A differential proteome in tumors suppressed by an adenovirus-based skin patch vaccine encoding human carcinoembryonic antigen.

We created an anti-tumor vaccine by using adenovirus as a vector which contains a cytomegalovirus early promoter-directed human carcinoembryonic antigen gene (AdCMV-hCEA). In an attempt to develop the skin patch vaccine, we epicutaneously vaccinated Balb/c mice with AdCMV-hCEA. After nine weeks post-immunization, vaccinated mice evoked a robust antibody titer to CEA and demonstrated the capability of suppressing in vivo growth of implanted murine mammay adenocarioma cell line (JC-hCEA) tumor cells derived from a female Balb/c mouse. Proteomic analysis of the tumor masses in the non-vaccinated naive and vaccinated mice reveal that six proteins change their abundance in the tumor mass.
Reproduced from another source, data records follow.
Lemma norm_loop_components fuel p cs :
  (length p ≤ fuel)%nat → norm_loop fuel p cs = foldl push_comp (Some cs) (segments (S (length p)) p).
Proof.
  revert p cs. induction fuel as [|fuel IH]; intros p cs Hf.
  { destruct p; [|cbn in Hf; lia]. cbn. by rewrite decide_True by (by left). }
  destruct p as [|x p]; [cbn; by rewrite decide_True by (by left)|].
  cbn [norm_loop]. rewrite push_skip by lia. pose proof (skip_length SLASH (x :: p)) as Hl.
  pose proof (skip_head SLASH (x :: p)) as Hh.
  set (p1 := skip SLASH (x :: p)) in *. clearbody p1. cbn [segments].
  pose proof (path_span_app SLASH p1) as Hs. destruct (span SLASH p1) as [seg p2]. destruct Hs as (-> & Hseg & Hp2).
  rewrite length_app in Hl.
  assert (length p2 ≤ fuel)%nat as Hl2.
  { destruct seg as [|y seg]; [|cbn in *; lia]. destruct Hp2 as [->|(r & ->)]; [cbn; lia|]. by destruct Hh. }
  assert (∀ acc, foldl push_comp acc (segments (S (length p2)) p2) =
                 foldl push_comp acc (match p2 with [] => [] | _ :: r => segments (length (x :: p)) r end)) as Hrest.
  { intros acc. destruct Hp2 as [->|(r & ->)].
    - cbn. destruct acc as [cs'|]; [|done]. cbn. by rewrite decide_True by (by left).
    - cbn [length] in Hl |- *. rewrite push_slash by lia. by rewrite (segments_fuel (S (length r)) (S (length p))) by lia. }
  cbn [foldl]. rewrite <- Hrest.
  change (Z.to_nat (VFS_NAME_LEN - 1)) with 23%nat. set (c := take 23 seg). cbn [push_comp]. fold c.
  destruct (decide (c = [] ∨ c = lit ".")) as [Hd|Hd].
  { assert (bool_decide (c = []) || str_eqb c (lit ".") = true) as ->; [|by apply IH].
    apply orb_true_iff. destruct Hd; [left; by apply bool_decide_eq_true|right; by apply str_eqb_true]. }
  assert (bool_decide (c = []) || str_eqb c (lit ".") = false) as ->.
  { apply orb_false_iff. split; [apply bool_decide_eq_false; tauto|]. apply not_true_iff_false.
    intros ?%str_eqb_true. tauto. }
  destruct (decide (c = lit "..")) as [Hdd|Hdd].
  { rewrite (proj2 (str_eqb_true _ _) Hdd). by apply IH. }
  assert (str_eqb c (lit "..") = false) as -> by (apply not_true_iff_false; by intros ?%str_eqb_true).
  unfold NORM_DEPTH. destruct (Nat.leb_spec 32 (length cs)) as [Hm|Hm].
  - rewrite decide_True by done. by rewrite push_None.
  - rewrite decide_False by lia. by apply IH.
Qed.

(** ** The normal form *)

Lemma segments_slash_free f p : Forall (λ a, SLASH ∉ a) (segments f p).
Proof.
  revert p. induction f as [|f IH]; intros p; [constructor|]. cbn [segments].
  pose proof (path_span_app SLASH p) as Hs. destruct (span SLASH p) as [a b]. destruct Hs as (_ & Ha & _).
  constructor; [done|]. destruct b; [constructor|apply IH].
Qed.

(** Joining the segments with slashes gives the string back. *)
Lemma segments_length f p :
  (length p < f)%nat → SLASH :: p = render (segments f p).
Proof.
  revert p. induction f as [|f IH]; intros p Hf; [lia|]. cbn [segments].
  pose proof (path_span_app SLASH p) as Hs. destruct (span SLASH p) as [a b]. destruct Hs as (-> & _ & Hb).
  rewrite render_cons. f_equal. f_equal. destruct Hb as [->|(r & ->)]; [done|].
  rewrite length_app in Hf. cbn in Hf. apply IH. lia.
Qed.

Lemma render_take n cs : (length (render (take n cs)) ≤ length (render cs))%nat.
Proof.
  revert n. induction cs as [|c cs IH]; intros n; [by rewrite take_nil|].
  destruct n as [|n]; [cbn; lia|]. cbn [take]. rewrite !render_cons. cbn [length]. rewrite !length_app.
  specialize (IH n). lia.
Qed.

Lemma push_comp_facts cs seg cs' :
  push_comp (Some cs) seg = Some cs' → Forall comp_ok cs → (SLASH ∉ seg) → (length cs ≤ 32)%nat →
  Forall comp_ok cs' ∧ (length cs' ≤ 32)%nat ∧ (length (render cs') ≤ length (render cs) + S (length seg))%nat.
Proof.
  intros Hp Hok Hs Hl. cbn in Hp. pose proof (render_take (length cs - 1) cs).
  case_decide as H1; [injection Hp as <-; split_and!; [done|done|lia]|].
  case_decide as H2; [injection Hp as <-; split_and!; [by apply Forall_take|rewrite length_take; lia|lia]|].
  case_decide as H3; [done|]. injection Hp as <-. split_and!.
  - apply Forall_app. split; [done|]. apply Forall_singleton. split_and!; [tauto| |rewrite length_take; lia|tauto|tauto].
    intros Hin. apply Hs. rewrite <- (take_drop 23 seg). apply elem_of_app. by left.
  - rewrite length_app. cbn. lia.
  - rewrite render_app, length_app, render_cons. cbn [length]. rewrite length_app, length_take. change (render []) with (@nil Z). cbn [length]. lia.
Qed.

Lemma push_fold_facts segs cs cs' :
  foldl push_comp (Some cs) segs = Some cs' → Forall comp_ok cs → Forall (λ a, SLASH ∉ a) segs → (length cs ≤ 32)%nat →
  Forall comp_ok cs' ∧ (length cs' ≤ 32)%nat ∧ (length (render cs') ≤ length (render cs) + length (render segs))%nat.
Proof.
  revert cs. induction segs as [|seg segs IH]; intros cs Hf Hok Hs Hl; cbn [foldl] in Hf.
  { injection Hf as <-. split_and!; [done|done|lia]. }
  apply Forall_cons in Hs as [Hseg Hs]. destruct (push_comp (Some cs) seg) as [cs1|] eqn:E1; [|by rewrite push_None in Hf].
  destruct (push_comp_facts cs seg cs1 E1 Hok Hseg Hl) as (Hok1 & Hl1 & Hr1).
  destruct (IH cs1 Hf Hok1 Hs Hl1) as (? & ? & ?). split_and!; [done|done|].
  rewrite render_cons. cbn [length]. rewrite length_app. lia.
Qed.

Lemma components_facts p cs :
  components p = Some cs → Forall comp_ok cs ∧ (length cs ≤ 32)%nat ∧
  (head p = Some SLASH → length (render cs) ≤ length p)%nat.
Proof.
  intros Hc. destruct (push_fold_facts _ _ _ Hc) as (H1 & H2 & _); [constructor|apply segments_slash_free|cbn; lia|].
  split_and!; [done..|]. intros Hh. destruct p as [|x p]; [done|]. cbn in Hh. injection Hh as ->.
  unfold components in Hc. rewrite push_slash in Hc by (cbn; lia).
  destruct (push_fold_facts _ _ _ Hc) as (_ & _ & Hr); [constructor|apply segments_slash_free|cbn; lia|].
  rewrite <- segments_length in Hr by (cbn; lia). exact Hr.
Qed.

(** The writer of the normal form, without truncation. *)
Lemma norm_emit_from cs out :
  (1 < length out)%nat → Forall comp_ok cs → (length out + length (render cs) ≤ 255)%nat →
  foldl (λ out comp,
    let out := if (1 <? length out)%nat && (length out <? 255)%nat then out ++ [SLASH] else out in
    out ++ take (255 - length out) comp) out cs = out ++ render cs.
Proof.
  revert out. induction cs as [|c cs IH]; intros out Ho Hok Hl; cbn [foldl]; [by rewrite app_nil_r|].
  apply Forall_cons in Hok as [Hc Hok]. rewrite render_cons in Hl. cbn [length] in Hl. rewrite length_app in Hl.
  rewrite (proj2 (Nat.ltb_lt 1 (length out))), (proj2 (Nat.ltb_lt (length out) 255)) by lia. cbn [andb]. cbv zeta.
  rewrite length_app. cbn [length]. rewrite take_ge by lia. rewrite IH.
  - rewrite render_cons. by rewrite <- !app_assoc.
  - rewrite !length_app. cbn. lia.
  - done.
  - rewrite !length_app. cbn. lia.
Qed.

Lemma norm_emit_render cs :
  Forall comp_ok cs → (length (render cs) ≤ 255)%nat → norm_emit cs = render_root cs.
Proof.
  intros Hok Hl. destruct cs as [|c cs]; [done|]. unfold norm_emit, render_root. cbn [foldl].
  apply Forall_cons in Hok as [Hc Hok]. change (1 <? length [SLASH])%nat with false. cbn [andb]. cbv zeta.
  rewrite render_cons in Hl |- *. cbn [length] in Hl |- *. rewrite length_app in Hl.
  rewrite take_ge by lia. rewrite norm_emit_from; [by rewrite <- app_assoc| |done|].
  - destruct Hc as [Hc _]. destruct c; [done|]. cbn. lia.
  - cbn. lia.
Qed.

(** A normal form is its own normal form. *)
Lemma components_render_from cs acc f :
  Forall comp_ok cs → (length acc + length cs ≤ 32)%nat → (length (render cs) < f)%nat →
  foldl push_comp (Some acc) (segments f (render cs)) = Some (acc ++ cs).
Proof.
  revert acc f. induction cs as [|c cs IH]; intros acc f Hok Hl Hf.
  { destruct f as [|f]; [cbn in Hf; lia|]. cbn. rewrite decide_True by (by left). by rewrite app_nil_r. }
  rewrite render_cons in Hf |- *. cbn [length] in Hf. destruct f as [|f]; [lia|]. rewrite push_slash by lia.
  apply Forall_cons in Hok as [Hc Hok]. pose proof Hc as (Hc1 & Hc2 & Hc3 & Hc4 & Hc5).
  destruct f as [|f]; [destruct c; [done|cbn in Hf; lia]|]. cbn [segments]. rewrite length_app in Hf. cbn [length] in Hl.
  assert (∀ rest, foldl push_comp (Some acc) (c :: rest) = foldl push_comp (Some (acc ++ [c])) rest) as Hpush.
  { intros rest. cbn [foldl push_comp]. rewrite take_ge by lia.
    rewrite decide_False by tauto. rewrite decide_False by tauto. rewrite decide_False by lia. done. }
  destruct cs as [|c2 cs].
  - cbn. rewrite app_nil_r, span_none by done. rewrite Hpush. done.
  - rewrite render_cons. rewrite span_spec by done. rewrite Hpush.
    assert (segments f (c2 ++ render cs) = segments (S f) (c2 ++ render cs)) as ->.
    { rewrite render_cons in Hf. cbn in Hf. destruct c; [done|]. cbn in Hf. apply segments_fuel; lia. }
    rewrite render_cons in Hf. cbn in Hf. destruct c as [|y c]; [done|]. cbn in Hf.
    rewrite <- push_slash by lia. change (SLASH :: c2 ++ render cs) with (render (c2 :: cs)).
    rewrite IH; [by rewrite <- app_assoc|done| |].
    + rewrite length_app. cbn in *. lia.
    + rewrite render_cons. cbn. lia.
Qed.

Lemma components_render cs : Forall comp_ok cs → (length cs ≤ 32)%nat → components (render_root cs) = Some cs.
Proof.
  intros Hok Hl. destruct cs as [|c cs]; [reflexivity|]. unfold components, render_root.
  rewrite components_render_from; [done|done|cbn in *; lia|lia].
Qed.

(** ** Splitting *)

Lemma last_slash_none k p : SLASH ∉ p → last_slash k p = None.
Proof.
  revert k. induction p as [|x p IH]; intros k Hp; [done|]. cbn. rewrite IH by set_solver.
  rewrite (proj2 (Z.eqb_neq x SLASH)) by set_solver. done.
Qed.

Lemma last_slash_app k a b : (SLASH ∉ b) → last_slash k (a ++ SLASH :: b) = Some (k + length a)%nat.
Proof.
  intros Hb. revert k. induction a as [|x a IH]; intros k; cbn.
  - rewrite last_slash_none by done. f_equal. lia.
  - rewrite IH. f_equal. lia.
Qed.

Lemma split_parent_one c : comp_ok c → split_parent (render_root [c]) = None.
Proof.
  intros (_ & Hs & _). unfold split_parent, render_root. rewrite render_cons. cbn [drop].
  rewrite app_nil_r, last_slash_none by done. done.
Qed.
The levels of adenylate kinase 1, beta-enolase, creatine kinase M chain, hemoglobin beta chain and prohibitin were statistically increased whereas the level of a creatine kinase fragment, which is undocumented, was decreased in the tumor of vaccinated mice. These proteins may provide a vital link between early-stage tumor suppression and immune response of skin patch vaccination.